Flag carrier Philippine Airlines (PAL) plans to raise its spending for fleet expansion and service improvement, as its finances return to steady ground after the COVID pandemic.

For the first semester, PAL Holdings Inc. tripled its profit to P10.89 billion from P3.56 billion a year ago, buoyed by resurgence of demand for air travel here and abroad.

During the period, PAL increased its revenue by more than half to P87.45 billion, mitigating the impact of a 39-percent rise in expenses to P69.85 billion.

With this, PAL president and chief operating officer Stanley Ng said passengers stand to benefit from the recovery of the airline's finances. The carrier committed to make additional investments on fleet and service enhancement moving forward.

PAL will spend at least P176.6 billion for the purchase of nine Airbus A350-1000, considered as one of the most efficient wide-body aircraft.

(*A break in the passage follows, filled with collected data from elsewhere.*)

(* ===== verification/StreamFacts.v ===== *)
(** Every stream refines its script: pulled again and again it answers what the
    script says, and each transform does to the stream what it does to the script.

    A stream's refinement relation [P p w] - in world [w] the stream has been
    pulled [p] times - depends only on the variables the stream allocated when it
    was opened, those with addresses from [a] to [b], and a pull changes no other
    variable: that is what lets streams be composed. *)

From S2P Require Import Prelude Outcome Traversal OutcomeFacts Cause Interpreter InterpreterFacts.
From S2P Require Import Algebra Effects EffectsFacts Observation Calls Chunk Collections Variables.
From S2P Require Import Stream StreamScripts.

Section Refinement.
  Context {V World Ctx St : Type} `{ContextOps World Ctx} `{StateOps St}.
  Context `{Heap World (option V)} `{Pairing V}.
  Context `{Erased V unit} `{Erased V bool} `{Erased V Z} `{Erased V nat}.
  Context (error_value : error -> V) (unsupported : error) (zero_effect nil_dereference : Panic V).
  #[local] Abbreviation Effect := (@Effect V World Ctx St).
  #[local] Abbreviation Stream := (@Stream V World Ctx St).
  #[local] Abbreviation call := (call V World).
  #[local] Abbreviation runs := (runs error_value unsupported zero_effect).
  #[local] Abbreviation runs_call := (runs_call error_value unsupported zero_effect).
  #[local] Abbreviation vars := (heap_of (option V)).

  (** The interpretation a run happens in. [live] says its context is not done,
      and changing a variable does not change that; [opens_in] are the scopes the
      streams may be opened in. *)
  Context (i : Interpretation V Ctx St) (live : World -> Prop) (opens_in : nat -> Prop).
  Context (live_ctx : forall w, live w -> ctx_Err (interp_Context i) w = None).
  Context (live_vars : forall (cells : list (option V)) w, live w -> live (with_heap cells w)).

(** ** Computation rules in a live world *)

Lemma live_checkpoint w x : live w -> checkpoint i w x = x.
Proof using live_ctx. intros Hl. unfold checkpoint. by rewrite live_ctx. Qed.

Lemma live_SucceedWith {R E A} `{Erased V A} (a : A) w :
  live w -> runs (SucceedWith (R := R) (E := E) a) i w = (ExitSuccess (erase a), w).
Proof using live_ctx. intros Hl. by rewrite runs_SucceedWith, live_checkpoint. Qed.

Lemma runs_Map_success {R E A B} `{Erased V A} `{Erased V B} (fx : Effect R E A) (f : A -> call B)
    (a : A) (b : B) w w1 w2 :
  runs fx i w = (ExitSuccess (erase a), w1) -> f a w1 = (inl b, w2) ->
  runs (Map zero_effect fx f) i w = (ExitSuccess (erase b), w2).
Proof.
  intros Hfx Hf. rewrite runs_Map, Hfx; cbn. unfold asValue. by rewrite unerase_erase, Hf.
Qed.

Lemma runs_FlatMap_success {R E A B} `{Erased V A} (fx : Effect R E A)
    (f : A -> call (Effect R E B)) (a : A) w w1 :
  runs fx i w = (ExitSuccess (erase a), w1) ->
  runs (FlatMap zero_effect fx f) i w = runs_call (f a) i w1.
Proof.
  intros Hfx. rewrite runs_FlatMap, Hfx; cbn. unfold asValue. by rewrite unerase_erase.
Qed.

(** * Refinement *)

Definition reply_exit {A} `{Erased V (Step A)} (r : Reply V A) : Exit V :=
  match r with
  | Emits c => ExitSuccess (erase (Emit c))
  | Ends => ExitSuccess (erase (EndOfStream (A := A)))
  | Fails cause => ExitFailure cause
  end.

Definition failing {A} (r : Reply V A) : Prop := match r with Fails _ => True | _ => False end.

#[local] Instance failing_dec {A} (r : Reply V A) : Decision (failing r).
Proof. destruct r; cbn; [right|right|left]; tauto. Defined.

Record follows {R E A} `{Erased V (Step A)} (a b : nat) (next : Effect R E (Step A))
    (script : Script V A) (P : nat -> World -> Prop) : Prop := {
  follows_live : forall p w, P p w -> live w /\ b <= length (vars w);
  follows_pull : forall p w, P p w ->
    exists w', runs next i w = (reply_exit (script p), w') /\ grows a b w w' /\ live w'
      /\ (~ failing (script p) -> P (S p) w');
  follows_same : forall p w w', P p w -> live w' -> same a b w w' -> P p w'
}.
Lemma runs_Scoped_in_scope {R E A} `{Erased V R} (use : nat -> call (Effect R E A)) w (x : Exit V) :
  let scope := heap_fresh (T := Scope V F) w in
  cells_kept scope ->
  (forall w1, in_scope scope w1 -> exists w2,
     runs_call (use scope) (inside scope i) w1 = (x, w2) /\ in_scope scope w2) ->
  closes_after use w x (runs (Scoped zero_effect nil_dereference use) i w).
Proof using uncancelled observed_quietly.
  intros scope Hkept Huse. pose proof (runs_Scoped error_value unsupported zero_effect nil_dereference use i w) as Hrun.
  change (heap_new NewScope w) with (scope, snd (heap_new (T := Scope V F) NewScope w)) in Hrun.
  cbv beta iota in Hrun. set (w0 := snd (heap_new (T := Scope V F) NewScope w)) in *.
  destruct (quiet_start (interp_State i) (interp_Context i) EventScopeOpened observed_quietly w0)
    as (start & w1 & Hs & E1).
  assert (heap_of (Scope V F) w1 = heap_of (Scope V F) w ++ [NewScope]) as Hw1
    by (rewrite E1; unfold w0, heap_new; cbn; by rewrite heap_of_with).
  assert (in_scope scope w1) as Hin.
  { exists NewScope. split; [|done]. unfold heap_get, scope, heap_fresh. rewrite Hw1.
    by apply list_lookup_middle. }
  destruct (Huse w1 Hin) as (w2 & Hx & s & Hs2 & Ho & _). rewrite Hs, Hx in Hrun.
  destruct (closeScope_returns nil_dereference scope start (inside scope i) x w2 s
    (quiet_WithScope _ scope observed_quietly) Hs2 Ho) as (w2' & _ & _ & Hc & Hclose).
  set (w3 := heap_set scope (closing_scope x ErrScopeClosed s) w2') in *.
  pose proof (run_all_kept scope (ctx_WithoutCancel (interp_Context (inside scope i)))
    (reverse (finalizers s)) x _ Hkept (kept_by_children _ Hkept w3 (ex_intro _ _ Hc))) as [s' Hs'].
  destruct (run_all _ (reverse (finalizers s)) x (await_children scope w3)) as [causes w4] eqn:Hr.
  destruct (Hclose causes w4 s' eq_refl Hs') as (w5 & Hret & Hw5).
  rewrite (observeExit_returns _ _ _ _ _ _ Hret) in Hrun.
  exists w1, w2, s, w3, causes, w4, (foldl Then zeroCause causes), w5. split_and!; try done.
  - by rewrite leaves_foldl_Then.
  - intros Hall. rewrite Hrun; cbn. unfold composeCleanup. by rewrite IsEmpty_foldl_Then.
  - fold scope. by rewrite Hw5.
Qed.
Lemma evolves_right settle reason (r : pairRunner V) pc f :
  evolves (rightFiber r) f ->
  rtc (pair_step settle reason) (r, pc)
    (MkRunner (leftFiber r) f (leftDone r) (rightDone r) (runner_outcome r), pc).
Proof. intros [->|[x ->]]; [by destruct r|]. apply rtc_once, right_completes. Qed.

(** Both cells move on to another world. *)
Lemma evolves_both settle reason left right (r : pairRunner V) pc w w' :
  cells_hold left right r w ->
  (forall f, heap_get left w = Some f -> exists f', heap_get left w' = Some f' /\ evolves f f') ->
  (forall f, heap_get right w = Some f -> exists f', heap_get right w' = Some f' /\ evolves f f') ->
  exists r', cells_hold left right r' w' /\ rtc (pair_step settle reason) (r, pc) (r', pc)
    /\ leftDone r' = leftDone r /\ rightDone r' = rightDone r /\ runner_outcome r' = runner_outcome r.
Proof.
  intros [Hl Hr] Hml Hmr. destruct (Hml _ Hl) as (f & Hf & Hef), (Hmr _ Hr) as (g & Hg & Heg).
  exists (MkRunner f g (leftDone r) (rightDone r) (runner_outcome r)).
  split_and!; [split; [exact Hf|exact Hg]| |done..].
  etransitivity; [by apply evolves_left|]. by apply (evolves_right _ _ (MkRunner f _ _ _ _)).
Qed.

(** ** Starting *)

Lemma kept_store {T} `{Heap World T} `{!HeapsApart World T (Fiber V)} a (x : T) w u w' :
  Calls.store nil_dereference a x w = (inl u, w') -> fibers w' = fibers w.
Proof.
  unfold Calls.store. destruct (heap_get a w); [|done]. intros [= _ <-]. unfold heap_set.
  by rewrite (heap_apart (T := T)).
Qed.

Lemma kept_store_ledger ledger l w u w' :
  store_ledger nil_dereference ledger l w = (inl u, w') -> fibers w' = fibers w.
Proof. destruct ledger, l; cbn; [apply kept_store|by intros [= _ <-]..]. Qed.

Lemma kept_load {T} `{Heap World T} a w (x : T) w' : load nil_dereference a w = (inl x, w') -> w' = w.
Proof. unfold load. destruct (heap_get a w); [|done]. by intros [= _ <-]. Qed.

Lemma bind_inl {A B} (m : call V World A) (f : A -> call V World B) w b w' :
  call_bind m f w = (inl b, w') -> exists a w1, m w = (inl a, w1) /\ f a w1 = (inl b, w').
Proof. unfold call_bind. destruct (m w) as [[a|p] w1]; [|done]. eauto. Qed.

(** A fiber started has a cell of its own, the last one, when its goroutine is made
    runnable. *)
Lemma start_fiber_cell owner ctx st work w a w' :
  start_fiber owner ctx st work w = (inl (Some a), w') ->
  exists w2 id childState, fibers w2 = fibers w /\ a = heap_fresh (T := Fiber V) w
  /\ w' = go a ctx childState work (snd (heap_new (NewFiber id) w2)).
Proof.
  unfold Handles.start_fiber. intros Hrun.
  apply bind_inl in Hrun as (child & w1 & Hnew & Hrun). unfold alloc in Hnew.
  assert (fibers w1 = fibers w) as E1.
  { injection Hnew as _ <-. unfold heap_new; cbn. by rewrite (heap_apart (T := Scope V F)). }
  apply bind_inl in Hrun as (scope & ? & ->%kept_load & Hrun).
  apply bind_inl in Hrun as (ids & ? & ->%kept_load & Hrun).
  apply bind_inl in Hrun as (ledger & w2 & Hledger & Hrun).
  assert (w2 = w1) as ->.
  { destruct (state_ledger st); cbn in Hledger; [|by injection Hledger].
    by apply bind_inl in Hledger as (? & ? & ->%kept_load & [= _ <-]). }
  unfold StartFiber, NextFiberID, Fork in Hrun.
  case_bool_decide.
  - apply bind_inl in Hrun as (? & w2 & E2%kept_store & Hrun).
    apply bind_inl in Hrun as (? & w3 & E3%kept_store & Hrun).
    apply bind_inl in Hrun as (? & w4 & E4%kept_store_ledger & Hrun).
    apply bind_inl in Hrun as (address & w5 & Hcell & [= <- <-]). unfold alloc in Hcell.
    assert (fibers w4 = fibers w) as E by congruence.
    injection Hcell as <- <-. exists w4. do 2 eexists. split_and!; [done| |done].
    unfold heap_fresh. by rewrite E.
  - apply bind_inl in Hrun as (? & w2 & _ & Hrun). apply bind_inl in Hrun as (? & w3 & _ & Hrun).
    by apply bind_inl in Hrun as (? & w4 & _ & [=]).
Qed.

The unit can fly up to 9,700 nautical miles, or about 18,000 kilometers, nonstop.

As such, the airline owned by taipan Lucio Tan wants to explore the addition of European routes and expansion of American services once it starts receiving the A350-1000s by 2025.

Also, PAL will hire new customer care and contact center agents, who will be tasked to respond to complaints and issues faced by passengers.

'The latest positive financial results enable us to build a better, stronger and more agile PAL that creates greater value for our customers,' Ng said.